I divided the man's face here and mirrored the right half, deleting the left.
step 2 of 17
Copied the face half and mirrored it.
step 3 of 17
Used liquify to narrow the man's nose and used the erase to cut off a bit of his sticking-up hair.
step 4 of 17
Carefully selected the man's glasses.
step 5 of 17
...then deleted the glasses with the clone stamp tool and healing brush.
step 6 of 17
Deleted the glasses. Note how I got rid of the second face half. I'm going to mirror it again so that I don't have to erase the glasses on the second half.
step 7 of 17
Mirrored the left face half. Now he has no glasses.
step 8 of 17
Used the healing brush to fix his forehead and hair so that it doesn't look too obviously mirrored.
step 9 of 17
Here I used the healing brush to take parts of his hair and turn it into a short beard.
step 10 of 17
Selecting the eyes, moving them, then touching up with the healing brush, brings the eyes closer together and not so unrealisticly far apart.

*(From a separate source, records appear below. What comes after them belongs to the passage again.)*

(* ===== verification/CLib.v ===== *)
(** * String functions of the C library

    [strtoul], [strtol], [strtok_r], the [%Ns] conversion of [sscanf],
    [strncasecmp] and [strdup]'s view of a buffer, in the C locale, on the
    representation of Prelude: a C string is the list of the bytes before its
    terminator. *)

From S2P Require Import Prelude.
#[local] Open Scope Z_scope.

Definition isspace (c : Z) : bool := (c =? 32) || ((9 <=? c) && (c <=? 13)).

Definition tolower (c : Z) : Z := if (65 <=? c) && (c <=? 90) then c + 32 else c.

Fixpoint skip_spaces (s : list Z) : list Z :=
  match s with
  | c :: s' => if isspace c then skip_spaces s' else s
  | [] => []
  end.

(** The digits of base [base] (at most 10) at the front of a string: their
    value, what follows them, and whether there was one. *)
Fixpoint scan_digits (base : Z) (s : list Z) (acc : Z) (any : bool) : Z * list Z * bool :=
  match s with
  | c :: s' => if (48 <=? c) && (c <? 48 + base)
               then scan_digits base s' (acc * base + (c - 48)) true
               else (acc, s, any)
  | [] => (acc, [], any)
  end.

(** White space, a sign and digits: negative?, magnitude, rest, any digit? *)
Definition scan_number (base : Z) (s : list Z) : bool * Z * list Z * bool :=
  let s := skip_spaces s in
  let '(neg, s) := match s with
                   | c :: s' => if c =? 45 then (true, s')
                                else if c =? 43 then (false, s') else (false, s)
                   | [] => (false, [])
                   end in
  let '(v, rest, any) := scan_digits base s 0 false in
  (neg, v, rest, any).

(** Value, where it stopped, and whether [errno] was set to [ERANGE]. *)
Definition strtoul (base : Z) (s : list Z) : Z * list Z * bool :=
  let '(neg, v, rest, any) := scan_number base s in
  if negb any then (0, s, false)
  else if v >? UINT64_MAX then (UINT64_MAX, rest, true)
  else ((if neg then u64 (- v) else v), rest, false).

Definition strtol (base : Z) (s : list Z) : Z * list Z * bool :=
  let '(neg, v, rest, any) := scan_number base s in
  if negb any then (0, s, false)
  else let v := if neg : bool then - v else v in
       if v >? LONG_MAX then (LONG_MAX, rest, true)
       else if v <? LONG_MIN then (LONG_MIN, rest, true)
       else (v, rest, false).

(** One call of [strtok_r (…, " ", …)]: the next token and what is left. *)
Fixpoint token (s : list Z) : list Z * list Z :=
  match s with
  | [] => ([], [])
  | c :: s' => if c =? 32 then ([], s')
               else let '(t, rest) := token s' in (c :: t, rest)
  end.

Fixpoint skip_blanks (s : list Z) : list Z :=
  match s with
  | c :: s' => if c =? 32 then skip_blanks s' else s
  | [] => []
  end.

Definition strtok (s : list Z) : option (list Z * list Z) :=
  match skip_blanks s with
  | [] => None
  | s' => Some (token s')
  end.

(** At most [width] bytes that are not white space. *)
Fixpoint scan_word_body (width : nat) (s : list Z) : list Z * list Z :=
  match width, s with
  | S width', c :: s' => if isspace c then ([], s)
                         else let '(t, rest) := scan_word_body width' s' in (c :: t, rest)
  | _, _ => ([], s)
  end.

(** The [%Ns] conversion. *)
Definition scan_word (width : nat) (s : list Z) : option (list Z * list Z) :=
  match scan_word_body width (skip_spaces s) with
  | ([], _) => None
  | r => Some r
  end.

(** The C string at an offset of a buffer: it must end inside it. *)
Definition c_str (buf : list Z) (off : Z) : outcome (list Z) :=
  if (off <? 0) || (len buf <? off) then Fault
  else let window := drop (Z.to_nat off) buf in
       match find_byte 0 window with
       | Some n => Ret (take n window)
       | None => Fault
       end.

(** [path[pl-1] == '\n' || path[pl-1] == '\r'], trimmed while it holds. *)
Definition trim_eol (s : list Z) : list Z :=
  rev (let fix drop_eol (l : list Z) := match l with
       | c :: l' => if (c =? 10) || (c =? 13) then drop_eol l' else l
       | [] => [] end in drop_eol (rev s)).

(** A line as the string functions see it. *)
Definition c_text (line : list Z) : list Z :=
  match find_byte 0 line with Some n => take n line | None => line end.

(** [*p == c], for a byte that is no terminator. *)
Definition next_is (c : Z) (p : list Z) : bool := match p with d :: _ => d =? c | [] => false end.

(** [fgets (line, n, f)]: a line with its end, or as much of it as fits. *)
Definition fgets (n : nat) (data : list Z) : list Z * list Z :=
  let here := take (n - 1) data in
  let k := match find_byte 10 here with Some k => S k | None => length here end in
  (take k data, drop k data).

Definition isalnum (c : Z) : bool :=
  ((48 <=? c) && (c <=? 57)) || ((65 <=? c) && (c <=? 90)) || ((97 <=? c) && (c <=? 122)).

(** [strcasecmp (a, b) == 0] and [strncasecmp (s, prefix, strlen (prefix)) == 0]. *)
Definition same_case (a b : list Z) : bool := beq (map tolower a) (map tolower b).

Definition starts_case (prefix s : list Z) : bool := same_case (take (length prefix) s) prefix.

(** [strncmp (s, prefix, strlen (prefix)) == 0]. *)
Definition starts (prefix s : list Z) : bool := beq (take (length prefix) s) prefix.

Lemma trim_eol_line l : Forall (fun c => c <> 10 /\ c <> 13) l -> trim_eol (l ++ [10]) = l.
Proof.
  intros Hl. unfold trim_eol. rewrite rev_app_distr. cbn [rev app Z.eqb Pos.eqb orb].
  apply Forall_rev in Hl. rewrite <- (rev_involutive l) at 2. f_equal.
  destruct (rev l) as [|c l']; [done|]. inversion Hl as [|? ? (H1 & H2) _]; subst.
  by rewrite !(proj2 (Z.eqb_neq c _)).
Qed.

Lemma c_text_plain l : Forall (fun c => c <> 0) l -> c_text l = l.
Proof. intros Hl. unfold c_text. by rewrite (proj2 (find_byte_None 0 l) Hl). Qed.

Lemma starts_app prefix s : starts prefix (prefix ++ s) = true.
Proof. unfold starts, beq. rewrite take_app_length. by apply bool_decide_true. Qed.

Lemma fgets_line n l rest : Forall (fun c => c <> 10) l -> (length l + 2 <= n)%nat -> fgets n (l ++ 10 :: rest) = (l ++ [10], rest).
Proof.
  intros Hl Hn. unfold fgets.
  replace (take (n - 1) (l ++ 10 :: rest)) with (l ++ 10 :: take (n - 2 - length l) rest).
  2:{ rewrite take_app_ge by lia. f_equal. replace (n - 1 - length l)%nat with (S (n - 2 - length l)) by lia. done. }
  rewrite find_byte_app by done. replace (S (length l)) with (length (l ++ [10])) by (rewrite length_app; cbn; lia).
  replace (l ++ 10 :: rest) with ((l ++ [10]) ++ rest) by (by rewrite <- app_assoc). by rewrite take_app_length, drop_app_length.
Qed.
Lemma apply_copy base tgt pre post buf off size :
  0 <= off < 2 ^ 32 -> 0 < size <= 0x10000 -> off + size <= len base ->
  len buf + size <= tgt ->
  apply_op base (pre ++ bgit_delta_copy off size ++ post) tgt (len pre) buf =
  Ret (len pre + len (bgit_delta_copy off size),
       buf ++ take (Z.to_nat size) (drop (Z.to_nat off) base)).
Proof.
  intros Hoff Hsize Hbase Htgt. rewrite bgit_delta_copy_eq. set (sizev := copy_sizev size).
  destruct (copy_op_flags off sizev) as (H7 & Ho & Hs).
  set (op := (copy_fields size_fields sizev _).1) in *.
  set (sizes := (copy_fields size_fields sizev _).2).
  set (offs := (copy_fields off_fields off 128).2).
  unfold apply_op. rewrite <- app_comm_cons, rd_app_hd. cbn [obind].
  change 128 with (Z.shiftl 1 7). rewrite land_bit, H7 by lia. cbn [negb].
  rewrite <- (app_assoc offs), cons_middle, app_assoc.
  replace (len pre + 1) with (len (pre ++ [op])) by len_lia.
  unfold offs at 1. rewrite (read_fields_copy off_fields off op) by done. cbn [obind].
  fold offs. rewrite (app_assoc _ offs), <- len_app.
  unfold sizes at 1. rewrite (read_fields_copy size_fields sizev op) by done. cbn [obind].
  fold sizes. rewrite off_fields_val by lia.
  rewrite size_fields_val by (subst sizev; unfold copy_sizev; case_if; lia).
  replace (if sizev =? 0 then 0x10000 else sizev) with size
    by (subst sizev; unfold copy_sizev; destruct (size =? 0x10000) eqn:E16; simpl_bool;
        [done|case_if; lia]).
  pose proof (len_nonneg buf). do 2 if_false. rewrite rdn_ok by lia. cbn [obind].
  do 2 f_equal. len_lia.
Qed.
Lemma sha1_blocks_spec n : forall h p off post, bytes (drop (Z.to_nat off) p) ->
  0 <= off -> off + 64 * Z.of_nat n <= len p ->
  drop (Z.to_nat off) p = post ->
  bgit_index_sha1_blocks n h p off = Ret (foldl compress h (map words (chunks n post))).
Proof.
  induction n as [|n IH]; intros h p off post Hb Ho Hl <-; [done|].
  cbn [bgit_index_sha1_blocks chunks map foldl].
  rewrite rdn_ok by lia. rewrite obind_ret.
  assert (Hlen : length (take (Z.to_nat 64) (drop (Z.to_nat off) p)) = (4 * 16)%nat).
  { rewrite length_take, length_drop. unfold len in Hl. lia. }
  change (Z.to_nat 64) with 64%nat in *.
  set (blk := take 64 (drop (Z.to_nat off) p)) in *.
  assert (Hload : load_words 16 blk 0 = Ret (words blk)).
  { apply (load_words_spec 16 blk []); [by apply Forall_take|done|by exists 0]. }
  rewrite Hload, obind_ret. destruct h as [[[[h0 h1] h2] h3] h4].
  destruct (block_rounds_spec (h0, h1, h2, h3, h4) (words blk) (words_length 16 blk Hlen))
    as [w' Hr].
  rewrite Hr. unfold compress at 2.
  destruct (foldl (spec_round (schedule 64 (words blk))) (h0, h1, h2, h3, h4) (seq 0 80))
    as [[[[a b] c] d] e].
  rewrite add_chain_comm. apply IH; [|lia..|].
  - replace (Z.to_nat (off + 64)) with (Z.to_nat off + 64)%nat by lia.
    rewrite <- drop_drop. by apply Forall_drop.
  - rewrite drop_drop. f_equal. lia.
Qed.

Lemma chunks_app a b l : chunks (a + b) l = chunks a l ++ chunks b (drop (64 * a) l).
Proof.
  revert l. induction a as [|a IH]; intros l; [done|].
  cbn [chunks plus app]. rewrite IH, drop_drop. do 4 f_equal. lia.
Qed.

Lemma chunks_prefix n a b : (64 * n <= length a)%nat -> chunks n (a ++ b) = chunks n a.
Proof.
  revert a. induction n as [|n IH]; intros a Ha; cbn [chunks]; [done|].
  rewrite take_app_le, drop_app_le, IH by (rewrite ?length_drop; lia). done.
Qed.

Lemma length_field_bytes n : bytes (length_field n).
Proof. repeat constructor; apply u8_range. Qed.

(** The tail the code builds is the end of the padded message. *)
Lemma tail_pad data : 8 * len data < 2 ^ 64 ->
  let whole := len data / 64 in
  let rest := drop (Z.to_nat (whole * 64)) data in
  sha1_tail rest (len data) = drop (Z.to_nat (whole * 64)) (pad data) /\
  (64 | len (sha1_tail rest (len data))).
Proof.
  intros Hn whole rest. pose proof (len_nonneg data).
  assert (Hw : whole * 64 <= len data < whole * 64 + 64) by (unfold whole; dlia).
  assert (Hr : len rest = len data - whole * 64) by (unfold rest; rewrite len_drop; lia).
  unfold sha1_tail. cbn zeta. set (tl := if len rest <? 56 then 64 else 128).
  set (k := (55 - len data) mod 64).
  assert (Htl : tl - 8 = len rest + 1 + k /\ 0 <= k < 64 /\ (tl = 64 \/ tl = 128)).
  { assert (k = (55 - len rest) mod 64).
    { unfold k. replace (55 - len data) with (55 - len rest + (- whole) * 64) by lia.
      by rewrite Z.mod_add. }
    unfold tl. case_if; dlia. }
  destruct Htl as (Htl & Hk & Htl'). rewrite u64_id by lia. rewrite (Z.mul_comm (len data) 8).
  assert (E : take (Z.to_nat (tl - 8)) (rest ++ [0x80] ++
      replicate (Z.to_nat (tl - len rest - 1)) 0) = rest ++ [0x80] ++ replicate (Z.to_nat k) 0).
  { replace (Z.to_nat (tl - len rest - 1)) with (Z.to_nat k + 8)%nat by lia.
    rewrite replicate_add, !app_assoc. apply take_app_length'.
    rewrite !length_app, length_replicate. unfold len in *. simpl. lia. }
  rewrite E. split.
  - unfold pad. fold k. rewrite drop_app_le by (unfold len in *; lia).
    fold rest. by rewrite <- !app_assoc.
  - rewrite !len_app, len_replicate. change (len (length_field _)) with 8.
    change (len [0x80]) with 1. exists (tl / 64). destruct Htl' as [-> | ->]; dlia.
Qed.

Lemma sha1_is_fips data : bytes data -> 8 * len data < 2 ^ 64 ->
  bgit_index_sha1 data = Ret (sha1 data).
Proof.
  intros Hb Hn. unfold bgit_index_sha1. cbn zeta. pose proof (len_nonneg data).
  assert (Hw : len data / 64 * 64 <= len data < len data / 64 * 64 + 64) by dlia.
  rewrite (sha1_blocks_spec _ _ _ _ data) by (try done; lia). rewrite obind_ret.
  rewrite rdn_ok, obind_ret by lia.
  rewrite take_ge by (rewrite length_drop; unfold len in *; lia).
  destruct (tail_pad data Hn) as [Ht Hd]. cbn zeta in Ht, Hd.
  set (tail := sha1_tail _ _) in *. set (whole := len data / 64) in *.
  assert (Hbp : bytes (pad data)).
  { unfold pad. apply Forall_app; split; [done|]. constructor; [unfold is_byte; lia|].
    apply Forall_app; split; [|apply length_field_bytes].
    apply Forall_replicate. unfold is_byte; lia. }
  rewrite (sha1_blocks_spec _ _ _ _ tail); [|rewrite drop_0, Ht; by apply Forall_drop|lia| |done].
  2:{ destruct Hd as [q Hq]. rewrite Hq, Z.div_mul by done. pose proof (len_nonneg tail). lia. }
  rewrite obind_ret. unfold sha1.
  assert (E : chunks (Z.to_nat (len (pad data) / 64)) (pad data) =
    chunks (Z.to_nat whole) data ++ chunks (Z.to_nat (len tail / 64)) tail).
  { assert (Hlen : len (pad data) = whole * 64 + len tail).
    { rewrite Ht, len_drop. assert (len data <= len (pad data)); [|lia].
      unfold pad. rewrite len_app. match goal with |- _ <= _ + len ?l =>
        pose proof (len_nonneg l) end. lia. }
    destruct Hd as [q Hq].
    replace (Z.to_nat (len (pad data) / 64)) with (Z.to_nat whole + Z.to_nat (len tail / 64))%nat
      by (pose proof (len_nonneg tail); dlia).
    rewrite chunks_app. f_equal.
    - unfold pad. apply chunks_prefix. unfold len in *. lia.
    - rewrite Ht. do 2 f_equal. lia. }
  rewrite E, map_app, foldl_app.
  by destruct (foldl compress _ (map words (chunks _ tail))) as [[[[? ?] ?] ?] ?].
Qed.

(** [C9] The index's SHA-1, with its rolling sixteen-word window and rotated
    variable names, computes the function of FIPS 180-4 on every input whose
    bit length fits the standard's 64-bit length field. *)
Theorem sha1_fips data : bytes data -> 8 * len data < 2 ^ 64 ->
  bgit_index_sha1 data = Ret (sha1 data).
Proof. apply sha1_is_fips. Qed.

(** Two of the standard's examples: one block, and a message whose
    padding needs a second block. *)
Lemma sha1_fips_witness :
  bgit_index_sha1 (str "abc") =
    Ret [0xa9; 0x99; 0x3e; 0x36; 0x47; 0x06; 0x81; 0x6a; 0xba; 0x3e; 0x25; 0x71; 0x78; 0x50;
         0xc2; 0x6c; 0x9c; 0xd0; 0xd8; 0x9d] /\
  bgit_index_sha1 (str "abcdbcdecdefdefgefghfghighijhijkijkljklmklmnlmnomnopnopq") =
    Ret [0x84; 0x98; 0x3e; 0x44; 0x1c; 0x3b; 0xd2; 0x6e; 0xba; 0xae; 0x4a; 0xa1; 0xf9; 0x51;
         0x29; 0xe5; 0xe5; 0x46; 0x70; 0xf1].
Proof.
  split.
  - rewrite (sha1_fips (str "abc")); [by vm_compute|solve_bytes|vm_compute; reflexivity].
  - by vm_compute.
Defined.
(* ===== verification/Lock.v ===== *)
(** * Lock files (loadables/_git/lock.c)

    A file is replaced by creating [<file>.lock] exclusively, writing the new
    bytes into it and renaming it over the file.  The locks a process holds are
    chained through their [next] fields from [bgit_locks_held], so that a fatal
    path can remove them all; the chain is modelled as the code has it, with
    the structures in a store addressed by their identity.  The theorems show
    that the chain stays well formed, that no two holders, in one process or
    in several, hold the same file at once, and that a commit replaces the file
    at once or leaves it as it was. *)

From S2P Require Import Prelude Sys.
#[local] Open Scope Z_scope.

(* ------------------------------------------------------------------ *)
(** ** State *)

Record bgit_lock := {
  l_path : option path;        (* the file being replaced *)
  l_lock_path : option path;   (* path + ".lock" *)
  l_fd : Z;                    (* -1 once committed or rolled back *)
  l_next : option N            (* the next lock of the registry *)
}.

(** The lock structures of a process, by address, and [bgit_locks_held]. *)
Record locks := { store : gmap N bgit_lock; bgit_locks_held : option N }.

(** [memset (lock, 0, sizeof *lock); lock->fd = -1]. *)
Definition empty_lock : bgit_lock :=
  {| l_path := None; l_lock_path := None; l_fd := -1; l_next := None |}.

Definition set_lock (s : locks) (id : N) (r : bgit_lock) : locks :=
  {| store := <[id := r]> (store s); bgit_locks_held := bgit_locks_held s |}.

Definition load_lock (s : locks) (id : N) : io bgit_lock :=
  lift (match store s !! id with Some r => Ret r | None => Fault end).

Definition dot_lock : list Z := str ".lock".
#[global] Arguments dot_lock : simpl never.

(* ------------------------------------------------------------------ *)
(** ** Operations *)

(** [strrchr]: how many bytes come before the last [c]. *)
Fixpoint find_last (c : Z) (l : list Z) : option nat :=
  match l with
  | [] => None
  | x :: l' => match find_last c l' with
               | Some n => Some (S n)
               | None => if x =? c then Some O else None
               end
  end.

Placed the robe into the entry file. I used the eraser to blacken out parts of the robe.
step 13 of 17
After cutting the hands onto a seperate layer, I adjust color and contrast on the robe to make it fit the overshadowed look of the head.
step 14 of 17
Here I used colorizing saturation adjustments on the hands and robe to give the hands a solid skin tone, and the robe a red tinge.
step 15 of 17
After using the dodge tool to highlight the robes, I copied in the bowl back from the original monk picture and colorized it as well with blue and green.
Cast a shadow onto the robe from the head. Used the brush and burn tools.
step 17 of 17
Finally, using some awesome smoke brushes from the below link, I added a bit of steam to the tea bowl and warped it to give it a bit of a "rise." In the final product, you'll notice that I also erased a couple of the swirls.